Responding to Disruptive and Violent Student Behavior
Recent coverage of an honor student being beaten to death during afterschool hours is indeed a sobering reminder that there are still groups of young people who engage in bullying, fighting, and other forms of violent behavior as means to ends that we are still struggling to comprehend. The brutal beating of the teenager reminds us that not only do some youth not value education in their own lives but they attend school everyday harassing and intimidating youngsters who are diligently pursuing educational achievement. Educators, social service workers, law enforcement officers, and others have worked for years developing programs that target students who are disruptive in classrooms and resort to violent misconduct to resolve their problems. Alternative schools have been established to isolate this group of students to try to provide individualized instruction and mentoring for them. Even though we would ultimately prefer that disruptive students be integrated into the general population of students, a period of time away from the routine school environment has proven to be helpful for addressing their personal, social, and educational concerns before being allowed to return. Ultimately though, bullying, fighting, and violent behavior by school aged youth are a function of unresolved problems and circumstances in the personal, familial, and social lives of these youngsters. Young people are not naturally aggressive and violent to the point of beating another person to death. Such severe actions and reactions emanate from moral deficiencies and other challenges in their everyday lives.
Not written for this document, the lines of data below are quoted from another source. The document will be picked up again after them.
(* ===== verification/PoolSchedule.v ===== *)
(** * The schedule loses no request

    While a background run of the pool is active, [scheduleReorgLoop] merges
    what is asked for into the next run, which starts when the active one
    ends. *)
From Stdlib Require Import ZArith Lia.
From stdpp Require Import base option gmap list.
From S2P Require Import Prelude Errors Common Transaction Block Signing PriceNonce TxList TxPool PoolHead Pool.
Open Scope Z_scope.

Variant request :=
  | ReqReset (oldHead newHead : option Header)
  | ReqPromote (set : accountSet)
  | ReqEvent (addr : Address) (tx : Transaction).

Definition on_request (s : Schedule) (r : request) : Schedule :=
  match r with
  | ReqReset oldHead newHead => on_reset oldHead newHead s
  | ReqPromote set => on_promote set s
  | ReqEvent addr tx => on_event addr tx s
  end.

(** What the requests ask for together. *)
Definition resets_of (rs : list request) : list (option Header * option Header) := omap (fun r => match r with ReqReset o n => Some (o, n) | _ => None end) rs.
Definition sets_of (rs : list request) : list accountSet := omap (fun r => match r with ReqPromote s => Some s | _ => None end) rs.
Definition events_of (rs : list request) : list (Address * Transaction) := omap (fun r => match r with ReqEvent a t => Some (a, t) | _ => None end) rs.

(** From the first old head to the last new one. *)
Definition merged_reset (l : list (option Header * option Header)) : option (option Header * option Header) :=
  match head l, last l with Some (o, _), Some (_, n) => Some (o, n) | _, _ => None end.

Definition all_accounts (l : list accountSet) : gset Address := ⋃ (as_accounts <$> l).

Lemma merged_reset_snoc l o n : merged_reset (l ++ [(o, n)]) = Some (match merged_reset l with None => o | Some (o', _) => o' end, n).
Proof.
  unfold merged_reset. rewrite last_snoc. destruct l as [|[o' n'] l]; [done|]. cbn [app head]. destruct (last ((o', n') :: l)) as [[]|] eqn:E; [done|]. by apply last_None in E.
Qed.

Lemma all_accounts_snoc l s : all_accounts (l ++ [s]) = as_accounts s ∪ all_accounts l.
Proof. unfold all_accounts. rewrite fmap_app, union_list_app_L. cbn. set_solver. Qed.

(** No request to the pool's background loop is lost.  Whatever is asked for
    while a run is active, the next run resets from the first old to the last
    new head, looks at all accounts that were named and announces all queued
    transactions, and it starts as soon as the active run ends; without a
    request none starts. *)
Theorem no_request_lost run rs :
  let s := foldl on_request (mkSchedule (Some run) false (mkRun None None ∅)) rs in
  sc_running s = Some run /\
  rr_reset (sc_next s) = merged_reset (resets_of rs) /\
  (as_accounts <$> rr_dirtyAccounts (sc_next s)) = (match sets_of rs with [] => None | l => Some (all_accounts l) end) /\
  rr_queuedEvents (sc_next s) = foldl (fun ev at' => put_event at'.1 at'.2 ev) ∅ (events_of rs) /\
  sc_running (on_done s) = (match resets_of rs, sets_of rs with [], [] => None | _, _ => Some (sc_next s) end).
Proof.
  intros s. assert (sc_running s = Some run /\ rr_reset (sc_next s) = merged_reset (resets_of rs) /\
    (as_accounts <$> rr_dirtyAccounts (sc_next s)) = (match sets_of rs with [] => None | l => Some (all_accounts l) end) /\
    rr_queuedEvents (sc_next s) = foldl (fun ev at' => put_event at'.1 at'.2 ev) ∅ (events_of rs) /\
    sc_launchNextRun s = (match resets_of rs, sets_of rs with [], [] => false | _, _ => true end)) as (H1 & H2 & H3 & H4 & H5).
  { subst s. induction rs as [|r rs (I1 & I2 & I3 & I4 & I5)] using rev_ind; [done|]. rewrite foldl_snoc. set (s := foldl on_request _ rs) in *. unfold resets_of, sets_of, events_of in *. rewrite !omap_app.
    destruct r as [o n|set|a t]; cbn [on_request omap list_omap]; unfold on_reset, on_promote, on_event, launch; cbn [sc_running]; rewrite I1; cbn [sc_running sc_next sc_launchNextRun rr_reset rr_dirtyAccounts rr_queuedEvents]; rewrite ?app_nil_r.
    - split_and!; [done| |done|done|by destruct (omap (fun r => match r with ReqReset o n => Some (o, n) | _ => None end) rs)]. rewrite merged_reset_snoc, I2. by destruct (merged_reset _) as [[]|].
    - split_and!; [done|done| |done|]; [|by destruct (omap (fun r => match r with ReqReset o n => Some (o, n) | _ => None end) rs), (omap (fun r => match r with ReqPromote s => Some s | _ => None end) rs)].
      destruct (omap (fun r => match r with ReqPromote s => Some s | _ => None end) rs) as [|d l] eqn:El.
      + destruct (rr_dirtyAccounts (sc_next s)); [done|]. cbn [fmap option_fmap option_map app]. f_equal. unfold all_accounts. set_solver.
      + destruct (rr_dirtyAccounts (sc_next s)) as [d'|]; [|done]. injection I3 as I3. cbn [fmap option_fmap option_map as_merge as_accounts app]. f_equal. change (d :: l ++ [set]) with ((d :: l) ++ [set]). by rewrite all_accounts_snoc, I3.
    - split_and!; [done|done|done| |done]. rewrite foldl_snoc. cbn. by rewrite I4. }
  split_and!; [done..|]. unfold on_done, launch. cbn [sc_running sc_launchNextRun sc_next]. rewrite H5. by destruct (resets_of rs), (sets_of rs).
Qed.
Schools are not equipped or responsible for correcting the breadth of deficiencies in the lives of their students. However, educators are doing their best to partner with other professionals to try to mitigate the negative consequences that may occur as a result. School social workers, counselors, school psychologists, mentors, local churches, mental health professionals, and social service organizations are essential for helping school officials and teachers understand what strategies and interventions work best. Their professional expertise in dealing with students who come from families and communities that are impacted by domestic violence, mental and physical abuse, drug addiction, alcoholism, high unemployment, prostitution, and gang violence, to name a few, helps assuage the fears, anxieties, anger, and insecurities that hinder the academic performance of students whose lives are affected by these kinds of challenges. Teachers work closely with all of these practitioners to develop a plan of action that makes the most sense in the context of a student’s situation. This level of individualized supervision is the only way possible to even have a fighting chance of helping some students. What’s even more sobering is that in order to respond to the students’ needs effectively, districts have to hire specialized personnel who tend to be expensive but indispensable to any efforts aimed at responding to the harsh realities confronting some of our most disruptive and violent youth. This is truly money well spent if you consider not only the potential effects on student populations but also the impact on neighborhoods, communities, and society at large.